Task to complete
Set down exactly the lines below between the line holding "(** ** The descriptors the builder writes *)" and the line holding "(** What a freshly", inclusive; no other line belongs in the answer.

__________________________________________________

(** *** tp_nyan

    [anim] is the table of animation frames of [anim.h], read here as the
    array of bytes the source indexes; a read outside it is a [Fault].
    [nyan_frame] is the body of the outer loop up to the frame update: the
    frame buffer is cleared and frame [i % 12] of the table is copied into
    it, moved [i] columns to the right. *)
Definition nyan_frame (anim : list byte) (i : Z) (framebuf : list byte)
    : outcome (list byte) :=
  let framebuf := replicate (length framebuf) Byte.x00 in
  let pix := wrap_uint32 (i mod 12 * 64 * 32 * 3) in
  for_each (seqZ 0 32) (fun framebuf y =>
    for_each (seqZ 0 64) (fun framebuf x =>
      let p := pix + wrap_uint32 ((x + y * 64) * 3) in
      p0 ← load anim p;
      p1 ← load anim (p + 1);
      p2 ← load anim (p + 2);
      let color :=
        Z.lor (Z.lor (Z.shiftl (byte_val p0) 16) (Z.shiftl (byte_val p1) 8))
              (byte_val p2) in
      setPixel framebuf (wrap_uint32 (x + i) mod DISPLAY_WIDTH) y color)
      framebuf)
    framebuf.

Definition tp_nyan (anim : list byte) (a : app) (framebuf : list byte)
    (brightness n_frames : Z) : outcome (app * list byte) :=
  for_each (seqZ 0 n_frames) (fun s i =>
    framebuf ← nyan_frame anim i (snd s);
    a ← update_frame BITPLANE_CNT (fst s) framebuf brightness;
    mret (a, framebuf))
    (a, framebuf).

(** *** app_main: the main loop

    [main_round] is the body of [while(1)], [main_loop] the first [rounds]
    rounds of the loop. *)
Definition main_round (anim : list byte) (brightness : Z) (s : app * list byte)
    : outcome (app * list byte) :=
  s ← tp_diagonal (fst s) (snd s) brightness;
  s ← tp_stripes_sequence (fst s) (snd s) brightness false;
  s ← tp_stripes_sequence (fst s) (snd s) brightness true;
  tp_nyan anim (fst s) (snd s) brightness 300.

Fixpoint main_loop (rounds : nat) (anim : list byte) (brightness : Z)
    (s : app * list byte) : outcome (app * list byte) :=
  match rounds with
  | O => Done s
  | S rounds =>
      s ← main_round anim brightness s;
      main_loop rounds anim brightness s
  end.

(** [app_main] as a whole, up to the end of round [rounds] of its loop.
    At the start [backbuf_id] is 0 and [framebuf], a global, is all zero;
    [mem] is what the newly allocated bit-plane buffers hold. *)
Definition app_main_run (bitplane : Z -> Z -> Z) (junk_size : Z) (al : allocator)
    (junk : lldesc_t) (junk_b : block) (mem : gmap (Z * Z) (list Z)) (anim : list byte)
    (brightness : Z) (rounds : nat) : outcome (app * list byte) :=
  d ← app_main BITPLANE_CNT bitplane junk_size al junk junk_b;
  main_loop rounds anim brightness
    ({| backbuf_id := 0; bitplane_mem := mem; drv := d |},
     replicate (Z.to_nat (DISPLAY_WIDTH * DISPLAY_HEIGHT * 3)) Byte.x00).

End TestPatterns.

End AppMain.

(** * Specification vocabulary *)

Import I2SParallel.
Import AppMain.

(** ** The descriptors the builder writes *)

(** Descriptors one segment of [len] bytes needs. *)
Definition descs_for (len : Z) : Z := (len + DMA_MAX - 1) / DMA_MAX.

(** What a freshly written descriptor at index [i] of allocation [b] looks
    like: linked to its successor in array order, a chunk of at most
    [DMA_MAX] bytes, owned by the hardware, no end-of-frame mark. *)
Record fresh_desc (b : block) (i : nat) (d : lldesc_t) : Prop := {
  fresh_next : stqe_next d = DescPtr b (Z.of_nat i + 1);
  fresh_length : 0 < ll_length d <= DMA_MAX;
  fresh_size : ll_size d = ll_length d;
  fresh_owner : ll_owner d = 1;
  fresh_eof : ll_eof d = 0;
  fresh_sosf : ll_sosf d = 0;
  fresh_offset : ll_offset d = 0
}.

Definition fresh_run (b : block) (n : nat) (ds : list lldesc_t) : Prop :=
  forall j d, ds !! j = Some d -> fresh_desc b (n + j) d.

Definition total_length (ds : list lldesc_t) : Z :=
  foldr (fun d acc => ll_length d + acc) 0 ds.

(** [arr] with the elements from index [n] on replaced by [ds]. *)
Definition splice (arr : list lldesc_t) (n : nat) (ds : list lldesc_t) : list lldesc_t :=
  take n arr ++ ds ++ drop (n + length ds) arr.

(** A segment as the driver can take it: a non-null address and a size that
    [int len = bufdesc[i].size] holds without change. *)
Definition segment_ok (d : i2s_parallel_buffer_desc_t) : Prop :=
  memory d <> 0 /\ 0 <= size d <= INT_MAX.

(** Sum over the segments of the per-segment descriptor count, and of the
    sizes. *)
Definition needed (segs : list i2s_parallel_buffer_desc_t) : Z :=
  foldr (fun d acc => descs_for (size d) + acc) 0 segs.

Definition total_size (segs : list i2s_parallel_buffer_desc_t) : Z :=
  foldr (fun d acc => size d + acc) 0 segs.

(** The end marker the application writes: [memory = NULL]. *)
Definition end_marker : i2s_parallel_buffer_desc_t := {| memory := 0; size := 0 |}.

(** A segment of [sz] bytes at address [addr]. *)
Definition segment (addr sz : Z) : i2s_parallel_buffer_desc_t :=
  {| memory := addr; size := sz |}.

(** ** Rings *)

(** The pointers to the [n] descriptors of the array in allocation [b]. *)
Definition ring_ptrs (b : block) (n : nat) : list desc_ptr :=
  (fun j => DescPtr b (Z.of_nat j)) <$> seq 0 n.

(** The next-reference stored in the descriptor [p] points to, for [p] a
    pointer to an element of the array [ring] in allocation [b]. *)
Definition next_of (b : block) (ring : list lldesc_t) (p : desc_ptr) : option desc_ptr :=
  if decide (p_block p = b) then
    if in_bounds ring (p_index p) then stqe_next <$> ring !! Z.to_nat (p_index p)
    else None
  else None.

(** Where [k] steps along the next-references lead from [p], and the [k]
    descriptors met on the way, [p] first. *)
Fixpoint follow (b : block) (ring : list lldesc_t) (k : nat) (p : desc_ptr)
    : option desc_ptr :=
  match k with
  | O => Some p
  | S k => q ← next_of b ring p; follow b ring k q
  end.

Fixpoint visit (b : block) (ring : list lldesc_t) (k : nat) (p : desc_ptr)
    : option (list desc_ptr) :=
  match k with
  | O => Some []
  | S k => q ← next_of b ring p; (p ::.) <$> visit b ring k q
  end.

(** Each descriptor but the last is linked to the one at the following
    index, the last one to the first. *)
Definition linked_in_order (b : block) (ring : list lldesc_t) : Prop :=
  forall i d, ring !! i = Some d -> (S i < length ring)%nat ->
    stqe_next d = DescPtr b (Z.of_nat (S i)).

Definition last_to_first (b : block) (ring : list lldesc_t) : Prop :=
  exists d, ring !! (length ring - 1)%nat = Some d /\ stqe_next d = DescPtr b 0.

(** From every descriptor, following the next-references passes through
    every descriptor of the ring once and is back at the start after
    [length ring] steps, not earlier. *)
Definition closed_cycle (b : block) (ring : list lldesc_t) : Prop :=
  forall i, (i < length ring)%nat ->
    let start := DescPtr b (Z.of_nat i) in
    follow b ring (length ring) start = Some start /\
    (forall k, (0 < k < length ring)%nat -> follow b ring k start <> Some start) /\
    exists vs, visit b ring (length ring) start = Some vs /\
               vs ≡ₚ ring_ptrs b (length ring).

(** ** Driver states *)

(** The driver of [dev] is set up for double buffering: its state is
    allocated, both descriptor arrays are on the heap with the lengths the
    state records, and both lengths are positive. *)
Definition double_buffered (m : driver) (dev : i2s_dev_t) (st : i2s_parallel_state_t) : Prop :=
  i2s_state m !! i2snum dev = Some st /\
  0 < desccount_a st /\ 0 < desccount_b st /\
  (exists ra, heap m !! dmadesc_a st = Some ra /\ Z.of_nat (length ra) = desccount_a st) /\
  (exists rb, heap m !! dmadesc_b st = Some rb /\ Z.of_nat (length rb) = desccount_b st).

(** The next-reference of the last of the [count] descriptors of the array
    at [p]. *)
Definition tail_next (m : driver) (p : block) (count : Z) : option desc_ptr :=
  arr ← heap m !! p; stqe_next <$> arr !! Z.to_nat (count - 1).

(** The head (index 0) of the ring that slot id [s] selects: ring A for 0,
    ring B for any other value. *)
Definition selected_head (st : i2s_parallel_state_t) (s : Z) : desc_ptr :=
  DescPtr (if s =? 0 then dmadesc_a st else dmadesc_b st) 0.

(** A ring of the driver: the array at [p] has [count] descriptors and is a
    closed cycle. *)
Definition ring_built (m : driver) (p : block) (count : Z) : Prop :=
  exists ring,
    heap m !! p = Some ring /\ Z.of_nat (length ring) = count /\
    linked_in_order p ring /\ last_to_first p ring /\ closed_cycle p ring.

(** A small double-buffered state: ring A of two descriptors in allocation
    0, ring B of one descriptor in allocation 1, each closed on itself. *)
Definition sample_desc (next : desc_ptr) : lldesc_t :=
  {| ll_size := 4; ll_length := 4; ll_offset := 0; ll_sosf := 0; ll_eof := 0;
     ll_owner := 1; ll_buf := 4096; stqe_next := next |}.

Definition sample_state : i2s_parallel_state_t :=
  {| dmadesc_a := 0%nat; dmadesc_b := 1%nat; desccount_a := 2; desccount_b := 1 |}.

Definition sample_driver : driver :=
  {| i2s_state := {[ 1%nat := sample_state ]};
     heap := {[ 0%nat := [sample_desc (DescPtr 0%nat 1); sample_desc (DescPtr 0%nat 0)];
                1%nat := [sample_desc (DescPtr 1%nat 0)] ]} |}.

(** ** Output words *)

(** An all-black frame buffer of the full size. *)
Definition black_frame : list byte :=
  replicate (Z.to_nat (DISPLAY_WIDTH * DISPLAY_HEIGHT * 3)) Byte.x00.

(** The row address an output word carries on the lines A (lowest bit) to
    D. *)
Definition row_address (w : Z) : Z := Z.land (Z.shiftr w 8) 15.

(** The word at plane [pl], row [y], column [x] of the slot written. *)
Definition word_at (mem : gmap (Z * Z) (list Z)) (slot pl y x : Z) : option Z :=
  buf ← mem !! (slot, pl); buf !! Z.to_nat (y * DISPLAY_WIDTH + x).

__________________________________________________

Result for this task
(** ** The descriptors the builder writes *)

(** Descriptors one segment of [len] bytes needs. *)
Definition descs_for (len : Z) : Z := (len + DMA_MAX - 1) / DMA_MAX.

(** What a freshly written descriptor at index [i] of allocation [b] looks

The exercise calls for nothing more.